Parks M, Cronn R, Liston A - BMC Evol. Biol. (2012)

Bottom Line: Through next-generation sequencing, the amount of sequence data potentially available for phylogenetic analyses has increased exponentially in recent years.Simultaneously, the risk of incorporating 'noisy' data with misleading phylogenetic signal has also increased, and may disproportionately influence the topology of weakly supported nodes and lineages featuring rapid radiations and/or elevated rates of evolution.Similar trends were observed using long-branch exclusion, but patterns were neither as strong nor as clear.

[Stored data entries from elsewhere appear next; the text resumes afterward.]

Lemma flat_map_entity_length s :
  (length s ≤ length (flat_map html_entity s) ≤ 6 * length s)%nat.
Proof.
  induction s as [|c s IH]; simpl; [lia|].
  rewrite length_app. pose proof (html_entity_length c) as [? _]. lia.
Qed.

Lemma flat_map_entity_fixed s :
  flat_map html_entity s = s ↔ Forall (λ c, c ∉ escaped_characters) s.
Proof.
  split.
  - intros H. apply (f_equal length) in H.
    induction s as [|c s IH]; [by apply Forall_nil|].
    simpl in H. rewrite length_app in H.
    pose proof (html_entity_length c) as [Hlen Hone].
    pose proof (flat_map_entity_length s) as Hs.
    apply Forall_cons. split; [apply Hone; lia | apply IH; lia].
  - induction 1 as [|c s Hc _ IH]; [done|]. simpl.
    by rewrite (html_entity_plain c Hc), IH.
Qed.

(** X14. Sanitising twice is not sanitising once: a second pass escapes the
    [&] of the entities of the first.  The two agree exactly when the
    trimmed input has no character to escape. *)
Theorem sanitizeInput_twice s :
  sanitizeInput (P := P) (DString (sanitizeInput (P := P) (DString s))) =
    sanitizeInput (P := P) (DString s)
  ↔ Forall (λ c, c ∉ escaped_characters) (trim s).
Proof.
  rewrite (sanitizeInput_string (sanitizeInput _)).
  rewrite (proj2 (sanitizeInput_output (DString s))).
  rewrite sanitizeInput_string.
  rewrite <- flat_map_entity_fixed. split.
  - apply flat_map_entity_inj.
  - intros H. by rewrite !H.
Qed.

(** X15. The output of [sanitizeInput] on a string is at least as long as
    the trimmed input and at most six times as long as the input. *)
Theorem sanitizeInput_length s :
  (length (trim s) ≤ length (sanitizeInput (P := P) (DString s))
   ≤ 6 * length s)%nat.
Proof.
  rewrite sanitizeInput_string.
  pose proof (flat_map_entity_length (trim s)).
  pose proof (trim_length s). lia.
Qed.

End Sanitize.

Lemma sanitizeInput_injective_witness :
  trim (lit "  <b>Tom & Jerry</b> ") = trim (lit "<b>Tom & Jerry</b>").
Proof.
  apply (sanitizeInput_injective (P := unit)). vm_compute. reflexivity.
Defined.

Example sanitizeInput_script :
  sanitizeInput (P := unit) (DString (lit " <script>alert('x')</script> ")) =
    lit "&lt;script&gt;alert(&#x27;x&#x27;)&lt;&#x2F;script&gt;".
Proof. vm_compute. reflexivity. Qed.

(** ** sanitizeObject *)

(** *** Assignments keep what holds of every entry *)

Lemma define_property_Forall {A} (R : jsstring * A → Prop)
  (target : list (jsstring * A)) (key : jsstring) (x : A) :
  Forall R target → R (key, x) → Forall R (define_property target key x).
Proof.
  intros Ht Hkv. induction target as [|[k v] target IH]; simpl.
  - by apply Forall_cons.
  - apply Forall_cons in Ht as [Hk Ht].
    destruct (decide (k = key)) as [->|]; apply Forall_cons; auto.
Qed.
(** ** The entries of the monthly summary *)

Lemma monthly_add_get (mm : string) (u : Entry.t) (monthly : list MonthAcc.t) :
  monthly_get mm (monthly_add u monthly) =
  month_step mm (monthly_get mm monthly) u.
Proof.
  unfold monthly_get, month_step.
  induction monthly as [|e rest IH]; cbn [monthly_add find].
  - cbn [month_add month_empty MonthAcc.month].
    destruct (String.eqb_spec (month_of u) mm) as [->|_]; reflexivity.
  - destruct (String.eqb_spec (MonthAcc.month e) (month_of u)) as [Eu|Nu];
      cbn [find month_add MonthAcc.month].
    + rewrite Eu.
      destruct (String.eqb_spec (month_of u) mm) as [_|_]; reflexivity.
    + destruct (String.eqb_spec (MonthAcc.month e) mm) as [Ed|Nd].
      * destruct (String.eqb_spec (month_of u) mm) as [E|_]; [| reflexivity].
        congruence.
      * exact IH.
Qed.

Lemma monthly_fold_get (mm : string) (us : list Entry.t) :
  forall monthly : list MonthAcc.t,
    monthly_get mm (fold_left (fun monthly u => monthly_add u monthly) us monthly) =
    fold_left (month_step mm) us (monthly_get mm monthly).
Proof.
  induction us as [|u us IH]; intros monthly; cbn [fold_left]; [reflexivity |].
  now rewrite IH, monthly_add_get.
Qed.

Lemma month_add_fold (l : list Entry.t) : forall e : MonthAcc.t,
  fold_left (fun e u => month_add u e) l e =
  {| MonthAcc.month := MonthAcc.month e;
     MonthAcc.files := MonthAcc.files e + Z.of_nat (List.length l);
     MonthAcc.pages := MonthAcc.pages e + int_sum (map Entry.pages l);
     MonthAcc.cost := fold_left PrimFloat.add (map Entry.cost l) (MonthAcc.cost e);
     MonthAcc.days_active := days_seen l (MonthAcc.days_active e) |}.
Proof.
  unfold days_seen.
  induction l as [|u l IH]; intros e; cbn [fold_left map List.length].
  - destruct e as [mo fl pg ct ds].
    cbn [MonthAcc.month MonthAcc.files MonthAcc.pages MonthAcc.cost
         MonthAcc.days_active].
    rewrite int_sum_nil. f_equal; lia.
  - rewrite IH.
    cbn [month_add MonthAcc.month MonthAcc.files MonthAcc.pages MonthAcc.cost
         MonthAcc.days_active].
    rewrite int_sum_cons. f_equal; lia.
Qed.

Lemma month_fold_some (mm : string) (us : list Entry.t) : forall e : MonthAcc.t,
  fold_left (month_step mm) us (Some e) =
  Some (fold_left (fun e u => month_add u e) (of_month mm us) e).
Proof.
  induction us as [|u us IH]; intros e; cbn [fold_left of_month filter];
    [reflexivity |].
  unfold month_step at 2.
  destruct (String.eqb (month_of u) mm); cbn [fold_left]; apply IH.
Qed.

Lemma month_fold_none (mm : string) (us : list Entry.t) :
  fold_left (month_step mm) us None =
  match of_month mm us with
  | [] => None
  | l => Some (fold_left (fun e u => month_add u e) l (month_empty mm))
  end.
Proof.
  induction us as [|u us IH]; cbn [fold_left of_month filter]; [reflexivity |].
  unfold month_step at 2.
  destruct (String.eqb (month_of u) mm); [| exact IH].
  rewrite month_fold_some. reflexivity.
Qed.

Lemma set_add_In (x y : string) (s : list string) :
  In y (set_add x s) <-> y = x \/ In y s.
Proof.
  unfold set_add. destruct (existsb (String.eqb x) s) eqn:E.
  - apply existsb_eqb_In in E. split; [now right | intros [->|H]; assumption].
  - rewrite in_app_iff. cbn [In]. intuition.
Qed.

View Article: PubMed Central - HTML - PubMed

Affiliation: Department of Botany and Plant Pathology, Oregon State University, Corvallis, OR 97331-2902, USA. parksma@science.oregonstate.edu

ABSTRACT

Background: Through next-generation sequencing, the amount of sequence data potentially available for phylogenetic analyses has increased exponentially in recent years. Simultaneously, the risk of incorporating 'noisy' data with misleading phylogenetic signal has also increased, and may disproportionately influence the topology of weakly supported nodes and lineages featuring rapid radiations and/or elevated rates of evolution.

Results: We investigated the influence of phylogenetic noise in large data sets by applying two fundamental strategies, variable site removal and long-branch exclusion, to the phylogenetic analysis of a full plastome alignment of 107 species of Pinus and six Pinaceae outgroups. While high overall phylogenetic resolution resulted from inclusion of all data, three historically recalcitrant nodes remained conflicted with previous analyses. Close investigation of these nodes revealed dramatically different responses to data removal. Whereas topological resolution and bootstrap support for two clades peaked with removal of highly variable sites, the third clade resolved most strongly when all sites were included. Similar trends were observed using long-branch exclusion, but patterns were neither as strong nor as clear. When compared to previous phylogenetic analyses of nuclear loci and morphological data, the most highly supported topologies seen in Pinus plastome analysis are congruent for the two clades gaining support from variable site removal and long-branch exclusion, but in conflict for the clade with highest support from the full data set.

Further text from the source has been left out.